Saved data entries |
☆ ☆ ☆

(* ===== verification/Encrypt.v ===== *)
(** * Message encryption by peer ([core/src/crypto/encrypt.rs])

    What turns a plaintext into a wire envelope and back: per-message encryption
    to a static key, the double ratchet, the choice between them, and the
    recovery of a receiver whose session does not fit.  [bincode] is a
    parameter.  Of the audit log only the events that this code appends are
    seen, as the list of peers of legacy sends. *)

From S2P Require Import Prelude Frame Envelope Crypto Backend Ratchet Session.

(** ** Data *)

Definition KDF_CONTEXT : string := "iron-core v2 message encryption 2026-02-05".
Definition WIRE_TAG_V2 : byte := Byte.x02.

Record SignedEnvelope : Type := mkSigned {
  se_envelope : LegacyEnvelope;
  se_signature : bytes;
}.

Record SignedEnvelopeV2 : Type := mkSignedV2 {
  se2_envelope : EnvelopeV2;
  se2_signature : bytes;
}.

(** The random bytes of one send: those of a new session, the nonce, the
    ephemeral key of a legacy message, and those of a post-quantum step. *)
Record SendRandom : Type := mkSendRandom {
  sr_session : HybridRandom;
  sr_nonce : bytes;
  sr_ephemeral : bytes;
  sr_pq_encap : bytes;
  sr_pq_seed : bytes;
}.

(** The random bytes of one receive: a session and ratchet keys, at the first and
    at the second attempt. *)
Record RecvRandom : Type := mkRecvRandom {
  rr_session : bytes;
  rr_dh : nat -> bytes;
  rr_session2 : bytes;
  rr_dh2 : nat -> bytes;
}.

Section Encrypt.
Context {CR : Crypto} {BM : Build} {B : Type}.

(** ** Key validation *)

Definition validate_ed25519_public_key (public_key_hex : string) : res string unit :=
  let! public_key_bytes := map_err (fun _ => "Invalid hex encoding in public key"%string) (hex_decode public_key_hex) in
  if negb (zlen public_key_bytes =? 32) then Err "Public key must be exactly 32 bytes (64 hex characters)"%string
  else
    match ed25519_decompress public_key_bytes with
    | None => Err "Public key is not a valid Ed25519 point (decompression failed)"%string
    | Some _ => Ok tt
    end.

(** ** Per-message encryption *)

Definition message_kdf (shared_secret : bytes) : bytes := derive_key KDF_CONTEXT shared_secret.

Definition encrypt_message (ephemeral_secret nonce_bytes : bytes) (sender_signing_key recipient_public_key plaintext : bytes)
    : res string LegacyEnvelope :=
  let! recipient_x25519 := ed25519_public_to_x25519 recipient_public_key in
  let shared_secret := diffie_hellman ephemeral_secret recipient_x25519 in
  let symmetric_key := message_kdf shared_secret in
  let sender_public_bytes := ed25519_public sender_signing_key in
  match aead_encrypt symmetric_key nonce_bytes sender_public_bytes plaintext with
  | None => Err "Encryption failed"%string
  | Some ciphertext =>
      Ok (mkLegacy sender_public_bytes (x25519_public ephemeral_secret) nonce_bytes ciphertext None None)
  end.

☆ ☆ ☆

WHAT IS REQUIRED | Each line from the one containing "Some _ => Ok tt" to the final line above should be written out exactly; please omit the others.

ANSWER TO THE PROBLEM |
    | Some _ => Ok tt
    end.

(** ** Per-message encryption *)

Definition message_kdf (shared_secret : bytes) : bytes := derive_key KDF_CONTEXT shared_secret.

Definition encrypt_message (ephemeral_secret nonce_bytes : bytes) (sender_signing_key recipient_public_key plaintext : bytes)
    : res string LegacyEnvelope :=
  let! recipient_x25519 := ed25519_public_to_x25519 recipient_public_key in
  let shared_secret := diffie_hellman ephemeral_secret recipient_x25519 in
  let symmetric_key := message_kdf shared_secret in
  let sender_public_bytes := ed25519_public sender_signing_key in
  match aead_encrypt symmetric_key nonce_bytes sender_public_bytes plaintext with
  | None => Err "Encryption failed"%string
  | Some ciphertext =>
      Ok (mkLegacy sender_public_bytes (x25519_public ephemeral_secret) nonce_bytes ciphertext None None)
  end.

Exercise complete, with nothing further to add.